The input Start Marker

(** The row for a chunk and its embedding, stamped with the clock
    reading number [t]: the metadata loses [chunk_index], which becomes
    a field of the row. *)
Definition row_of (E : Env) (t : nat) (chunk : Chunk) (embedding : vector)
    : Row :=
  {| row_content := content chunk;
     row_metadata := delete k_chunk_index (metadata chunk);
     row_chunk_index := dict_get (metadata chunk) k_chunk_index;
     row_embedding := embedding;
     row_created_at := strftime E t (py "%Y-%m-%d %H:%M:%S") |}.

Fixpoint rows_from (E : Env) (t : nat) (pairs : list (Chunk * vector))
    : list Row :=
  match pairs with
  | [] => []
  | (chunk, embedding) :: pairs' =>
      row_of E t chunk embedding :: rows_from E (S t) pairs'
  end.

(** The world after [k] more clock readings. *)
Definition tick (k : nat) (w : World) : World :=
  {| trace := trace w; clock := (clock w + k)%nat |}.

(** The world after the events [evs]. *)
Definition after (evs : list Event) (w : World) : World :=
  {| trace := trace w ++ evs; clock := clock w |}.

(** The file a step of the run fails on is counted as failed. *)
Definition count_failed (n : Counts) : Counts :=
  {| processed := processed n; failed := failed n + 1 |}.

(** The progress line logged after [n] files, if any. *)
Definition progress_events (n : Counts) : list Event :=
  if (processed n + failed n) mod 10 =? 0
  then [Log INFO (Progress (processed n) (failed n))]
  else [].

(** The counters after a file, given what [process_file] returned. *)
Definition count (n : Counts) (ok : bool) : Counts :=
  if ok
  then {| processed := processed n + 1; failed := failed n |}
  else {| processed := processed n; failed := failed n + 1 |}.


(** ** A sample environment *)

(** [str.lower] on ASCII letters. *)
Definition ascii_lower (s : str) : str :=
  List.map
    (fun c => if ((65 <=? c) && (c <=? 90))%N then (c + 32)%N else c) s.

Definition broken_pdf : Path :=
  {| path_str := py "docs/broken.pdf"; path_name := py "broken.pdf";
     path_parent := py "docs"; path_suffix := py ".pdf" |}.

Definition report_pdf : Path :=
  {| path_str := py "docs/report.pdf"; path_name := py "report.pdf";
     path_parent := py "docs"; path_suffix := py ".pdf" |}.

Definition pdf_syntax_error : exn :=
  Exn (py "PDFSyntaxError") (py "No /Root object").

Definition invalid_request_error : exn :=
  Exn (py "InvalidRequestError") (py "input is empty").

(** One item per input text, numbered in input order. *)
Definition sample_items (input : list str) : list Item :=
  List.map
    (fun i => {| item_embedding := [0.5%float; PrimFloat.of_uint63 (Uint63.of_Z (Z.of_nat i))];
                 item_index := Z.of_nat i |})
    (seq 0 (length input)).

(** A directory [docs] holding a PDF that cannot be parsed and one that
    can, and an empty directory; an embedding service that rejects an
    empty input; a store that accepts every batch. *)
Definition sample_env : Env :=
  {| str_lower := ascii_lower;
     pdf_extract_text := fun path =>
       if str_eqb path (py "docs/broken.pdf") then inl pdf_syntax_error
       else inr (Some text_short);
     mammoth_extract_raw_text := fun _ => inr (py "");
     image_to_string := fun _ _ => inr (py "");
     read_text := fun _ => inr (py "");
     embedding_service := fun _ _ input =>
       if truthy input then inr (sample_items input)
       else inl invalid_request_error;
     store_service := fun _ _ rows => inr rows;
     strftime := fun _ _ => py "2024-05-17 09:30:00";
     path_exists := fun _ => true;
     rglob := fun directory pattern =>
       if str_eqb directory (py "docs") && str_eqb pattern (py "*.pdf")
       then [broken_pdf; report_pdf]
       else [] |}.

Definition world0 : World := {| trace := []; clock := 0 |}.

Definition chunk_bye : Chunk :=
  {| content := py "Bye";
     metadata := <[k_chunk_index := VInt 1]> ∅ |}.

(** ** Further descriptions and samples *)

(** One group per sentence unit. *)
Definition singles (sents : list str) : list (list str) :=
  List.map (fun s => [s]) sents.

(** A metadata mapping that already has a [chunk_index]. *)
Definition md_indexed : pydict :=
  <[k_chunk_index := VStr (py "old")]> (<[py "source" := VStr (py "a.txt")]> ∅).

(** ** The chunker without the [strip()] of its buffer *)

(** [create_chunks] with [current_chunk] written where the source has
    [current_chunk.strip()]: in the chunk appended when a buffer is
    closed, in the test before the final chunk and in the final chunk.
    The [strip()] that makes the sentence units is kept. *)
Definition emit_unstripped (metadata : pydict) (chunks : list Chunk)
    (current_chunk : str) : Chunk :=
  {| content := current_chunk;
     metadata := <[k_chunk_index := VInt (len chunks)]> metadata |}.

Definition chunk_step_unstripped (self : DocumentIngestor) (md : pydict)
    (st : ChunkState) (sentence : str) : ChunkState :=
  let sentence_length := len sentence in
  if (current_length st + sentence_length >? chunk_size self)
     && truthy (current_chunk st)
  then
    let chunks' :=
      chunks st ++ [emit_unstripped md (chunks st) (current_chunk st)] in
    let current_chunk' :=
      overlap (current_chunk st) ++ py ". " ++ sentence in
    {| chunks := chunks';
       current_chunk := current_chunk';
       current_length := len current_chunk' |}
  else
    let current_chunk' :=
      current_chunk st
        ++ (if truthy (current_chunk st) then py ". " else py "")
        ++ sentence in
    {| chunks := chunks st;
       current_chunk := current_chunk';
       current_length := len current_chunk' |}.

Definition chunk_loop_unstripped (self : DocumentIngestor) (md : pydict)
    (sents : list str) (st : ChunkState) : ChunkState :=
  fold_left (chunk_step_unstripped self md) sents st.

Definition create_chunks_unstripped (self : DocumentIngestor) (text : str)
    (md : pydict) : list Chunk :=
  let st := chunk_loop_unstripped self md (sentences text) chunk_init in
  if truthy (current_chunk st)
  then chunks st ++ [emit_unstripped md (chunks st) (current_chunk st)]
  else chunks st.

(** ** The run when the file system can refuse *)

(** [Path.exists()] and [Path.rglob()] ask the operating system, which
    can refuse with an [OSError] (a path that is too long, a directory
    that cannot be read).  Neither call of [process_directory] is inside
    a [try]. *)
Record FileSystem : Type := mkFileSystem {
  fs_exists : str -> result bool;
  fs_rglob : str -> str -> result (list Path)
}.

(** [for ext in supported_extensions:
       files.extend(directory.rglob(f'*{ext}'))],
    stopping at the first glob that raises. *)
Fixpoint collect_files (FS : FileSystem) (directory_path : str)
    (exts : list str) : result (list Path) :=
  match exts with
  | [] => inr []
  | ext :: exts' =>
      match fs_rglob FS directory_path (py "*" ++ ext) with
      | inl e => inl e
      | inr found =>
          match collect_files FS directory_path exts' with
          | inl e => inl e
          | inr files => inr (found ++ files)
          end
      end
  end.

The input End Marker

Using the records above, copy word for word the line with "pdf_extract_text := fun path =>", the line with "(** ** The chunker", and every line between them.

     pdf_extract_text := fun path =>
       if str_eqb path (py "docs/broken.pdf") then inl pdf_syntax_error
       else inr (Some text_short);
     mammoth_extract_raw_text := fun _ => inr (py "");
     image_to_string := fun _ _ => inr (py "");
     read_text := fun _ => inr (py "");
     embedding_service := fun _ _ input =>
       if truthy input then inr (sample_items input)
       else inl invalid_request_error;
     store_service := fun _ _ rows => inr rows;
     strftime := fun _ _ => py "2024-05-17 09:30:00";
     path_exists := fun _ => true;
     rglob := fun directory pattern =>
       if str_eqb directory (py "docs") && str_eqb pattern (py "*.pdf")
       then [broken_pdf; report_pdf]
       else [] |}.

Definition world0 : World := {| trace := []; clock := 0 |}.

Definition chunk_bye : Chunk :=
  {| content := py "Bye";
     metadata := <[k_chunk_index := VInt 1]> ∅ |}.

(** ** Further descriptions and samples *)

(** One group per sentence unit. *)
Definition singles (sents : list str) : list (list str) :=
  List.map (fun s => [s]) sents.

(** A metadata mapping that already has a [chunk_index]. *)
Definition md_indexed : pydict :=
  <[k_chunk_index := VStr (py "old")]> (<[py "source" := VStr (py "a.txt")]> ∅).

(** ** The chunker without the [strip()] of its buffer *)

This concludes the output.